Тщетно, о Дитер, хватать сигающего в Цюрихзее адепта за барбуровскую куртку…
Помимо становящейся вполне явной неоднородности и частичной тривиальности этих объектов можно утверждать, что (a) среди немецких существительных, написанных с большой буквы, такая «М-изация» не бросается в глаза, (b) переводчицей упущены еще некоторые М-слова и (c) с самых первых страниц начальные буквы имен (которые в русском языке тоже пишутся с большой буквы) тупо произвольны.
Утверждаю: Мать, Мироздание, Медной горы Хозяйка [Mistress Of The Mednaya Mountain].

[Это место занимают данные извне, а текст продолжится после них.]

(* ===== verification/PackCuts.v ===== *)
(** The cuts of the analyser: the sliding hash is the hash of each window, and
    the cuts are the first admissible positions, [pack_step] positions apart. *)
From S2P Require Import Prelude Rabin DArray KeyValue ChunkBuf Hashmap Pack.
#[local] Open Scope Z_scope.

(** ** Specification *)

(** What [precalculate] establishes; [RM] may be negative. *)
Record tool_params (g : globals) : Prop := {
  tp_Q : Q g = 2 ^ 60;
  tp_RM : eqmod (2 ^ 60) (RM g) (R g ^ (Z.of_nat (chunk_num g) - 1));
  tp_R : 0 ≤ R g;
  tp_chunk : (1 ≤ chunk_num g)%nat }.

(** The hash of the window that ends at [i], from scratch, and the test. *)
Definition window (g : globals) (p : list Z) (i : nat) : Z :=
  pack_hash (drop (i + 1 - chunk_num g) p) (chunk_num g) (R g) (Q g).
Definition admissible (g : globals) (p : list Z) (i : nat) : bool :=
  (Z.land (window g p i) (zero_value g) =? 0) || check_data_point p (Z.of_nat i).

(** [n] positions from [i], none of the next [d]; the cuts and the delay that is
    left for the next payload. *)
Fixpoint tool_cuts (g : globals) (p : list Z) (n i d : nat) : list nat * nat :=
  match n, d with
  | O, _ => ([], d)
  | S n, S d => tool_cuts g p n (S i) d
  | S n, O =>
    if admissible g p i
    then let '(l, d) := tool_cuts g p n (S i) (Z.to_nat pack_step) in (i :: l, d)
    else tool_cuts g p n (S i) 0
  end.
Definition payload_cuts (g : globals) (p : list Z) (d : nat) : list nat * nat :=
  tool_cuts g p (length p + 1 - chunk_num g) (chunk_num g - 1) d.

(** ** The hash *)

Section hash.
  Context (g : globals) (Hg : tool_params g).
#[local] Abbreviation q := (2 ^ 60).

Lemma u64_Q : u64 (Q g) = q.
Proof. by rewrite (tp_Q g Hg). Qed.

Lemma eqmod_s64 a : eqmod q (s64 a) a.
Proof.
  unfold eqmod, s64. rewrite Zminus_mod. 
  rewrite (Z.mod_mod_divide (a + 2 ^ 63) (2 ^ 64) (2 ^ 60)) by (exists (2 ^ 4); lia).
  rewrite <- Zminus_mod. f_equal. lia.
Qed.
Lemma eqmod_rem a : eqmod q (Z.rem a q) a.
Proof.
  unfold eqmod. rewrite (Z.quot_rem' a q) at 2. rewrite Z.add_comm, Z.mul_comm.
  by rewrite Z_mod_plus_full.
Qed.

Lemma hash_turn_eqmod h c : eqmod q (hash_turn (R g) (Q g) h c) (R g * h + c).
Proof. unfold hash_turn. by rewrite u64_Q, eqmod_mod, !eqmod_u64_q. Qed.
Lemma hash_turn_range h c : 0 ≤ hash_turn (R g) (Q g) h c < q.
Proof. unfold hash_turn. rewrite u64_Q. by apply Z.mod_pos_bound. Qed.

Lemma pack_hash_poly key M : pack_hash key M (R g) (Q g) = poly g 0 (take M key) mod q.
Proof.
  unfold pack_hash. set (w := take M key).
  assert (Hm : ∀ h h', eqmod q h h' → eqmod q (foldl (hash_turn (R g) (Q g)) h w) (poly g h' w)).
  { clearbody w. induction w as [|c w IH]; intros h h' E; [done|]. cbn. apply IH.
    by rewrite hash_turn_eqmod, E. }
  assert (Hr : ∀ h, 0 ≤ h < q → 0 ≤ foldl (hash_turn (R g) (Q g)) h w < q).
  { clearbody w. clear Hm. induction w as [|c w IH]; intros h Hh; [done|]. apply IH, hash_turn_range. }
  rewrite <- (Hm 0 0) by done. symmetry. apply Z.mod_small. by apply Hr.
Qed.

Lemma slide_eqmod h cout cin :
  eqmod q (slide g h cout cin) ((h - RM g * cout) * R g + cin).
Proof.
  unfold slide. cbv zeta. rewrite u64_Q, eqmod_mod, !eqmod_u64_q, eqmod_mod, !eqmod_u64_q.
  rewrite (tp_Q g Hg), eqmod_rem, eqmod_s64. by rewrite (eqmod_add_self q h).
Qed.
Lemma slide_range h cout cin : 0 ≤ slide g h cout cin < q.
Proof. unfold slide. rewrite u64_Q. by apply Z.mod_pos_bound. Qed.

Lemma slide_window c w c' :
  length w = (chunk_num g - 1)%nat →
  slide g (poly g 0 (c :: w) mod q) c c' = poly g 0 (w ++ [c']) mod q.
Proof.
  intros Hl. rewrite <- (Z.mod_small (slide _ _ _ _) q) by apply slide_range.
  change (eqmod q (slide g (poly g 0 (c :: w) mod q) c c') (poly g 0 (w ++ [c']))).
  rewrite slide_eqmod, eqmod_mod, (tp_RM g Hg), poly_snoc.
  change (poly g 0 (c :: w)) with (poly g (R g * 0 + c) w). rewrite poly_split, Hl.
  pose proof (tp_chunk g Hg).
  replace (Z.of_nat (chunk_num g - 1)) with (Z.of_nat (chunk_num g) - 1) by lia.
  apply (eq_subrelation _). ring.
Qed.

Lemma slide_next p i :
  (chunk_num g ≤ i < length p)%nat →
  slide g (window g p (i - 1)) (byte_at p (i - chunk_num g)) (byte_at p i) = window g p i.
Proof.
  intros Hi. pose proof (tp_chunk g Hg) as Hk. unfold window. rewrite !pack_hash_poly.
  change (take ?n (drop ?m p)) with (slice m n p).
  set (k := chunk_num g) in *.
  pose proof (slice_cons (i - k) (k - 1) p (byte_at p (i - k))) as Hc.
  pose proof (slice_snoc (S (i - k)) (k - 1) p (byte_at p i)) as Hs.
  replace (S (k - 1)) with k in Hc, Hs by lia.
  change (take k (drop (i - 1 + 1 - k) p)) with (slice (i - 1 + 1 - k) k p).
  change (take k (drop (i + 1 - k) p)) with (slice (i + 1 - k) k p).
  replace (i - 1 + 1 - k)%nat with (i - k)%nat by lia.
  replace (i + 1 - k)%nat with (S (i - k)) by lia.
  rewrite Hc by (apply byte_at_lookup; lia).
  rewrite Hs by (replace (S (i - k) + (k - 1))%nat with i by lia; apply byte_at_lookup; lia).
  apply slide_window. apply slice_length. lia.
Qed.
End hash.

(** ** The cuts *)

Section cuts.
  Context (g : globals) (Hg : tool_params g).

Lemma tool_cuts_bounds p n i d x :
  x ∈ (tool_cuts g p n i d).1 → (i + d ≤ x < i + n)%nat ∧ admissible g p x = true.
Proof.
  revert i d. induction n as [|n IH]; intros i d; cbn [tool_cuts]; [by intros ?%not_elem_of_nil|].
  destruct d as [|d].
  - destruct (admissible g p i) eqn:E.
    + pose proof (IH (S i) (Z.to_nat pack_step)) as IH'.
      destruct (tool_cuts g p n (S i) (Z.to_nat pack_step)) as [l d']. cbn [fst] in *.
      intros [->|Hx]%elem_of_cons; [split; [lia|done]|]. destruct (IH' Hx). split; [lia|done].
    + intros Hx%IH. split; [lia|tauto].
  - intros Hx%IH. split; [lia|tauto].
Qed.

(** Cuts are more than [pack_step] apart. *)
Lemma tool_cuts_spaced p n i d :
  StronglySorted (λ x y, x + Z.to_nat pack_step < y)%nat (tool_cuts g p n i d).1.
Proof.
  revert i d. induction n as [|n IH]; intros i d; cbn [tool_cuts]; [constructor|].
  destruct d as [|d]; [|apply IH]. destruct (admissible g p i); [|apply IH].
  pose proof (IH (S i) (Z.to_nat pack_step)) as IH'.
  pose proof (tool_cuts_bounds p n (S i) (Z.to_nat pack_step)) as Hb.
  destruct (tool_cuts g p n (S i) (Z.to_nat pack_step)) as [l d']. cbn [fst] in *.
  constructor; [done|]. apply Forall_forall. intros x Hx. specialize (Hb x Hx). lia.
Qed.

(** There are not many of them, and the delay stays in its range. *)
Lemma tool_cuts_count p n i d :
  (d ≤ 32)%nat → (33 * length (tool_cuts g p n i d).1 + d ≤ n + 32)%nat ∧ ((tool_cuts g p n i d).2 ≤ 32)%nat.
Proof.
  revert i d. induction n as [|n IH]; intros i d Hd; cbn [tool_cuts]; [cbn; lia|].
  destruct d as [|d]; [|specialize (IH (S i) d ltac:(lia)); lia].
  destruct (admissible g p i); [|specialize (IH (S i) 0%nat ltac:(lia)); lia].
  specialize (IH (S i) (Z.to_nat pack_step) ltac:(done)). change (Z.to_nat pack_step) with 32%nat in *.
  destruct (tool_cuts g p n (S i) 32) as [l d']. cbn [fst snd length] in *. lia.
Qed.

(** One position. *)
Lemma try_cut_spec p i part d :
  (d = 0%nat → admissible g p i = true → Z.of_nat (length part) < PLEN) →
  try_cut g p (window g p i) (Z.of_nat i) part (Z.of_nat d) =
    Done (match d with
          | O => if admissible g p i then (part ++ [Z.of_nat i], pack_step) else (part, 0)
          | S d => (part, Z.of_nat d)
          end).
Proof.
  intros Hp. unfold try_cut. destruct d as [|d].
  - change (Z.of_nat 0 =? 0) with true. cbv iota. unfold admissible in *.
    destruct (_ || _); [|done]. specialize (Hp eq_refl eq_refl). unfold part_set.
    by rewrite (proj2 (Z.leb_gt _ _)) by lia.
  - rewrite (proj2 (Z.eqb_neq _ _)) by lia. do 2 f_equal. lia.
Qed.

Lemma part_loop_cuts p n i part d :
  (chunk_num g ≤ i)%nat → (i + n ≤ length p)%nat →
  Z.of_nat (length part + length (tool_cuts g p n i d).1) ≤ PLEN →
  part_loop g p n i (window g p (i - 1)) part (Z.of_nat d) =
    Done (part ++ (Z.of_nat <$> (tool_cuts g p n i d).1), Z.of_nat (tool_cuts g p n i d).2).
Proof.
  revert i part d. induction n as [|n IH]; intros i part d Hi Hn Hl; [by rewrite app_nil_r|].
  cbn [part_loop tool_cuts] in *. rewrite (slide_next g Hg) by lia.
  rewrite try_cut_spec
    by (intros -> E; revert Hl; rewrite E; destruct (tool_cuts g p n (S i) _); cbn [fst length]; lia).
  cbn [mbind outcome_bind].
  replace (window g p i) with (window g p (S i - 1)) by (f_equal; lia).
  destruct d as [|d]; [|by apply IH; lia].
  destruct (admissible g p i); [|by apply (IH _ _ 0%nat); lia].
  change pack_step with (Z.of_nat (Z.to_nat pack_step)).
  destruct (tool_cuts g p n (S i) (Z.to_nat pack_step)) as [l d'] eqn:E. cbn [fst snd length] in *.
  rewrite Nat2Z.id, IH; rewrite ?E, ?length_app; cbn [fst snd length]; [by rewrite <- app_assoc|lia..].
Qed.

(** The first cut of the window that starts the payload, then the loop. *)
Lemma pack_calculate_part_cuts p cnt d :
  (chunk_num g ≤ length p)%nat → Z.of_nat (length p) < 2 ^ 16 → (d ≤ 32)%nat →
  pack_calculate_part g p cnt [] (Z.of_nat d) =
    Done (cnt :: Z.of_nat (length p) :: (Z.of_nat <$> (payload_cuts g p d).1),
          Z.of_nat (payload_cuts g p d).2).
Proof.
  intros Hk Hn Hd. pose proof (tp_chunk g Hg) as H1. unfold pack_calculate_part.
  assert (Hc : Z.of_nat (length (payload_cuts g p d).1) + 2 ≤ PLEN).
  { pose proof (tool_cuts_count p (length p + 1 - chunk_num g) (chunk_num g - 1) d Hd) as [? _].
    unfold payload_cuts, PLEN. lia. }
  change (part_set [] cnt) with (Done [cnt]). cbn [mbind outcome_bind].
  change (part_set [cnt] ?n) with (Done [cnt; n]). cbn [mbind outcome_bind].
  replace (Z.of_nat (chunk_num g) - 1) with (Z.of_nat (chunk_num g - 1)) by lia.
  replace (pack_hash p (chunk_num g) (R g) (Q g)) with (window g p (chunk_num g - 1))
    by (unfold window; by replace (chunk_num g - 1 + 1 - chunk_num g)%nat with 0%nat by lia).
  rewrite try_cut_spec by (cbn [length]; unfold PLEN; lia). cbn [mbind outcome_bind].
  revert Hc. unfold payload_cuts.
  replace (length p + 1 - chunk_num g)%nat with (S (length p - chunk_num g)) by lia.
  cbn [tool_cuts]. replace (S (chunk_num g - 1)) with (chunk_num g) by lia.
  pose proof (part_loop_cuts p (length p - chunk_num g) (chunk_num g)) as Hloop.
  destruct d as [|d]; [|by intros; apply (Hloop [cnt; Z.of_nat (length p)]); cbn [length]; lia].
  destruct (admissible g p (chunk_num g - 1)).
  - change pack_step with (Z.of_nat (Z.to_nat pack_step)). rewrite Nat2Z.id.
    specialize (Hloop ([cnt; Z.of_nat (length p)] ++ [Z.of_nat (chunk_num g - 1)]) (Z.to_nat pack_step)).
    destruct (tool_cuts g p _ _ (Z.to_nat pack_step)) as [l d']. cbn [fst snd length] in *. intros.
    rewrite Hloop by (rewrite ?length_app; cbn [length]; lia). done.
  - intros. apply (Hloop [cnt; Z.of_nat (length p)] 0%nat); cbn [length]; lia.
Qed.
End cuts.

(** ** The parameters the tool runs with *)

Lemma iter_double_s64 n q : 0 ≤ q → q * 2 ^ Z.of_nat n < 2 ^ 63 →
  Nat.iter n (λ q, s64 (2 * q)) q = q * 2 ^ Z.of_nat n.
Proof.
  induction n as [|n IH]; intros Hq Hn; simpl Nat.iter; [cbn; lia|].
  rewrite Nat2Z.inj_succ, Z.pow_succ_r in * by lia.
  assert (0 < 2 ^ Z.of_nat n) by (apply Z.pow_pos_nonneg; lia).
  rewrite IH by nia. rewrite s64_small by nia. lia.
Qed.

(** The products wrap and [%] keeps their sign: the result may be negative, but
    it is the power of [R] modulo [2^60]. *)
Lemma iter_RM_s64 n r :
  eqmod (2 ^ 60) (Nat.iter n (λ rm, Z.rem (s64 (r * rm)) (2 ^ 60)) 1) (r ^ Z.of_nat n).
Proof.
  induction n as [|n IH]; [done|]. simpl Nat.iter.
  rewrite eqmod_rem, eqmod_s64, IH. rewrite Nat2Z.inj_succ, Z.pow_succ_r by lia. done.
Qed.

Lemma precalculate_ok g :
  Q g = 1 → RM g = 1 → 0 ≤ R g → (1 ≤ chunk_num g)%nat → tool_params (precalculate g).
Proof.
  intros HQ HRM HR Hk. unfold precalculate. rewrite HQ, HRM, iter_double_s64 by done.
  change (1 * 2 ^ Z.of_nat 60) with (2 ^ 60).
  split; cbn [Q RM R chunk_num]; [done| |done|done].
  rewrite iter_RM_s64. replace (Z.of_nat (chunk_num g - 1)) with (Z.of_nat (chunk_num g) - 1) by lia. done.
Qed.

Definition tool_globals : globals := precalculate pack_globals0.
Lemma tool_globals_ok : tool_params tool_globals.
Proof. apply precalculate_ok; done || (cbn; lia). Qed.

(** ** The interface to the rest of the tool *)

(** What the tool relies on: the positions are those of a specification [cuts],
    in order and inside the payload. *)
Class CutterLaws {C : Cutter} (g : globals) (cuts : list Z → nat → list nat * nat) : Prop := {
  cl_buckets : buckets < 2 ^ 31;
  cl_chunk : (1 ≤ chunk_num g)%nat;
  cl_calculate p cnt d :
    (chunk_num g ≤ length p)%nat → Z.of_nat (length p) < 2 ^ 16 → (d ≤ 32)%nat →
    calculate_part g p cnt [] (Z.of_nat d) =
      Done (cnt :: Z.of_nat (length p) :: (Z.of_nat <$> (cuts p d).1), Z.of_nat (cuts p d).2);
  cl_sorted p d : StronglySorted (λ i j, i < j)%nat (cuts p d).1;
  cl_range p d : (chunk_num g ≤ length p)%nat → Forall (λ i, i < length p)%nat (cuts p d).1;
  cl_delay p d : (d ≤ 32)%nat → ((cuts p d).2 ≤ 32)%nat }.

Lemma pack_cutter_laws g : tool_params g → CutterLaws (C := pack_cutter) g (payload_cuts g).
Proof.
  intros Hg. pose proof (tp_chunk g Hg) as Hk. split; [done|done|..].
  - intros p cnt d. by apply pack_calculate_part_cuts.
  - intros p d. eapply StronglySorted_impl; [|apply tool_cuts_spaced]. cbn. lia.
  - intros p d Hp. apply Forall_forall. intros i [Hi _]%tool_cuts_bounds. lia.
  - intros p d Hd. by apply tool_cuts_count.
Qed.

(** ** Properties *)

(** C32. [pack_calculate_part], with the parameters [precalculate] leaves and a
    delay of at most [step] from the payload before, returns: the packet number,
    the payload's length, and the positions the specification selects (the hash
    of each window from scratch, or two neighbouring bytes at most one apart);
    the positions lie in the payload and are more than [step] bytes apart, the
    array of [PLEN] entries is not exceeded, and the delay stays at most
    [step]. *)
Theorem pack_calculate_part_correct g p cnt d :
  tool_params g → (chunk_num g ≤ length p)%nat → Z.of_nat (length p) < 2 ^ 16 → (d ≤ 32)%nat →
  let '(l, d') := payload_cuts g p d in
  pack_calculate_part g p cnt [] (Z.of_nat d) =
    Done (cnt :: Z.of_nat (length p) :: (Z.of_nat <$> l), Z.of_nat d') ∧
  StronglySorted (λ x y, x + Z.to_nat pack_step < y)%nat l ∧
  Forall (λ x, (chunk_num g - 1 + d ≤ x < length p)%nat ∧ admissible g p x = true) l ∧
  (d' ≤ 32)%nat.
Proof.
  intros Hg Hk Hn Hd. pose proof (tp_chunk g Hg) as H1.
  pose proof (pack_calculate_part_cuts g Hg p cnt d Hk Hn Hd) as E.
  unfold payload_cuts in *. set (n := (length p + 1 - chunk_num g)%nat) in *.
  set (i := (chunk_num g - 1)%nat) in *.
  pose proof (tool_cuts_spaced g p n i d) as Hs. pose proof (tool_cuts_bounds g p n i d) as Hb.
  destruct (tool_cuts_count g p n i d Hd) as [_ Hd']. destruct (tool_cuts g p n i d) as [l d'].
  split_and!; [exact E|exact Hs| |exact Hd'].
  apply Forall_forall. intros x Hx. destruct (Hb x Hx). split; [lia|done].
Qed.
(** A payload of 100 bytes. *)
Definition sample_play : list Z := (λ i, s8 (i * i * 7 + i * 3)) <$> seqZ 0 100.
Lemma pack_calculate_part_correct_witness :
  let '(l, d') := payload_cuts tool_globals sample_play 3 in
  pack_calculate_part tool_globals sample_play 8 [] (Z.of_nat 3) =
    Done (8 :: Z.of_nat (length sample_play) :: (Z.of_nat <$> l), Z.of_nat d') ∧
  StronglySorted (λ x y, x + Z.to_nat pack_step < y)%nat l ∧
  Forall (λ x, (chunk_num tool_globals - 1 + 3 ≤ x < length sample_play)%nat ∧
               admissible tool_globals sample_play x = true) l ∧
  (d' ≤ 32)%nat.
Proof.
  apply (pack_calculate_part_correct tool_globals sample_play 8 3).
  - apply tool_globals_ok.
  - apply Nat.leb_le. reflexivity.
  - reflexivity.
  - apply Nat.leb_le. reflexivity.
Defined.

Я, надо заметить, в целом отнюдь не бескомпромиссный фан романа Faserland, но именно он натягивает тетиву: Faserland – 1979 – Eurotrash. Три книги о непосильной любви (Лев Данилкин, vivat!) к чему-то ужасному: о невозможной любви к стране «своих отцов», невозможной любви к бросившему тебя больному и даже мертвому мужчине и невозможной любви к сумасшедшей матери.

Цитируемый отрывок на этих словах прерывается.